Problem to solve →
Go through the entries below and print, exactly, the lines starting at the one with "Definition sendable : Type" and ending at the one with "match fs with", keeping both ends and no others.

Stored data entries →
Lemma digits_parsed x s max : Z.of_N x ≤ max → parse_digits max 0 (pretty_N_go x s) = parse_digits max (Z.of_N x) s.
Proof.
  revert s. induction (N.lt_wf_0 x) as [x _ IH]; intros s Hx.
  destruct (decide (x = 0%N)) as [->|Hn]; [by rewrite pretty_N_go_0|].
  rewrite pretty_N_go_step by lia.
  assert (Hd : Z.of_N x = Z.of_N (x `div` 10)%N * 10 + Z.of_N (x `mod` 10)%N).
  { rewrite (N.Div0.div_mod x 10%N) at 1. lia. }
  pose proof (N.mod_lt x 10%N ltac:(done)) as Hm.
  generalize dependent (x `mod` 10)%N. intros d Hd Hm. rewrite IH; [|apply N.div_lt; lia|lia].
  cbn [parse_digits]. rewrite digit_of_char by done. cbn [mbind option_bind]. rewrite <-Hd.
  by rewrite (proj2 (Z.leb_le _ _) Hx).
Qed.

Lemma parse_decimal n : is_u64 n → parse_u64 (decimal n) = Some n.
Proof.
  intros Hn. unfold is_u64 in Hn. assert (Hz : parse_digits U64_MAX 0 (decimal n) = Some n ∧ ∃ c s, decimal n = String c s ∧ c ≠ "+"%char).
  { destruct (decide (n = 0)) as [->|Hnz]; [split; [reflexivity|]; by exists "0"%char, ""|].
    unfold decimal, pretty, pretty_Z. destruct n as [|p|p]; [done| |lia].
    unfold pretty, pretty_positive, pretty, pretty_N. rewrite decide_False by done. split.
    - rewrite digits_parsed by (cbn; lia). done.
    - apply pretty_go_starts. left. lia. }
  destruct Hz as (Hp & c & s & E & Hc). unfold parse_u64. rewrite E in *. by rewrite (proj2 (Ascii.eqb_neq _ _) Hc).
Qed.

(** ** Objects of a client *)

(** The fields a client sends; one without a value is left out. *)
Definition sendable : Type := list (string * option Value).
Definition present (fs : sendable) : list (string * Value) := omap (λ e, (e.1,.) <$> e.2) fs.

Fixpoint sent (k : string) (fs : sendable) : option Value :=
  match fs with [] => None | (k', o) :: fs => if String.eqb k k' then o else sent k fs end.

Definition distinct (fs : sendable) : bool := bool_decide (NoDup fs.*1).

Notation "k ':~' v" := (@pair string (option Value) k (Some (to_value v))) (at level 60) : json_scope.
Notation "k ':?' o" := (@pair string (option Value) k (to_value <$> o)) (at level 60) : json_scope.
Notation "'fields!' x" := (Some (JObj (present x%json))) (at level 10, x at level 9) : json_scope.

Lemma present_cons k o fs : present ((k, o) :: fs) = match o with Some v => (k, v) :: present fs | None => present fs end.
Proof. by destruct o. Qed.

Lemma sent_absent k fs : k ∉ fs.*1 → count_field k (present fs) = O ∧ assoc k (present fs) = None.
Proof.
  induction fs as [|[k' o] fs IH]; [done|]. rewrite present_cons. cbn [fmap list_fmap fst]. rewrite not_elem_of_cons. intros [Hne Hk].
  destruct o as [v|]; [|by apply IH]. cbn. rewrite (proj2 (String.eqb_neq _ _) Hne). by apply IH.
Qed.

Lemma sent_once k fs : NoDup fs.*1 → (count_field k (present fs) ≤ 1)%nat ∧ assoc k (present fs) = sent k fs.
Proof.
  induction fs as [|[k' o] fs IH]; [cbn; by auto with lia|]. rewrite present_cons. cbn [fmap list_fmap fst]. rewrite NoDup_cons.
  intros [Hk Hd]. specialize (IH Hd). cbn [sent]. destruct (String.eqb_spec k k') as [->|Hne].
  - destruct (sent_absent _ _ Hk) as [Hc Ha]. destruct o as [v|]; [cbn; rewrite String.eqb_refl|]; rewrite Hc; auto with lia.
  - destruct o as [v|]; [|done]. cbn. by rewrite (proj2 (String.eqb_neq _ _) Hne).
Qed.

Answer for this exercise →
Definition sendable : Type := list (string * option Value).
Definition present (fs : sendable) : list (string * Value) := omap (λ e, (e.1,.) <$> e.2) fs.

Fixpoint sent (k : string) (fs : sendable) : option Value :=
  match fs with [] => None | (k', o) :: fs => if String.eqb k k' then o else sent k fs end.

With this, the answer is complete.